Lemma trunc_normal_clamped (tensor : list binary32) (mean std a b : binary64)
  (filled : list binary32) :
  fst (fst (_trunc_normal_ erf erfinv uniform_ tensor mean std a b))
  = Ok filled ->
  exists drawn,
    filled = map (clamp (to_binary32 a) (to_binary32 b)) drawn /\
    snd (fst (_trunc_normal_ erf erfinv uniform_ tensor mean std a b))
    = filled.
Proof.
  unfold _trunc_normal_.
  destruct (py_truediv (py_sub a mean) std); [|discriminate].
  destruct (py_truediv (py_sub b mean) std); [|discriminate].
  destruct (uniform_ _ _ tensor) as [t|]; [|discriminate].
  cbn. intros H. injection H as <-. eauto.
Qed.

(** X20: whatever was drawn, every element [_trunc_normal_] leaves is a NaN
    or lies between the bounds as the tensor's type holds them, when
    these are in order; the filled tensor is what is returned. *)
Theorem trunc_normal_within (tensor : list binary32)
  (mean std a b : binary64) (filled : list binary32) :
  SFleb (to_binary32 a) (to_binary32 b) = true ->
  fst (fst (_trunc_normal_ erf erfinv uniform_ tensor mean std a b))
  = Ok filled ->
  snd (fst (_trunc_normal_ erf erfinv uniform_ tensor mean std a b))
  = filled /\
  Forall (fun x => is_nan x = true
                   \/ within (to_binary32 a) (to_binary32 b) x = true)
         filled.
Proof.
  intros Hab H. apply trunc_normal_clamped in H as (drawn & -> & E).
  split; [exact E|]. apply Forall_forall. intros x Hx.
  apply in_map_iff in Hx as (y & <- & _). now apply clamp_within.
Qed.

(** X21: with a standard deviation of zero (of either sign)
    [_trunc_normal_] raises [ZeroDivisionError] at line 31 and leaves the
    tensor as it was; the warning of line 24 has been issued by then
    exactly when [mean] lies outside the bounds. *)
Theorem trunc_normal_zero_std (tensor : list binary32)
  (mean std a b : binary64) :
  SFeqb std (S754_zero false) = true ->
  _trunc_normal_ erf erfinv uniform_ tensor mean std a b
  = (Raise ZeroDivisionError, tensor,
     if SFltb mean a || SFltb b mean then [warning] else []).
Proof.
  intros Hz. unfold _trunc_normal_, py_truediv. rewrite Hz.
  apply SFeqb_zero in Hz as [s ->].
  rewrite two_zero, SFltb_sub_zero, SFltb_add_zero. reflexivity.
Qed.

• ASSIGNED TASK
Tally how many lines of the data include the word "bounds". Write the number and nothing else.

• RESPONSE TO THE EXERCISE
2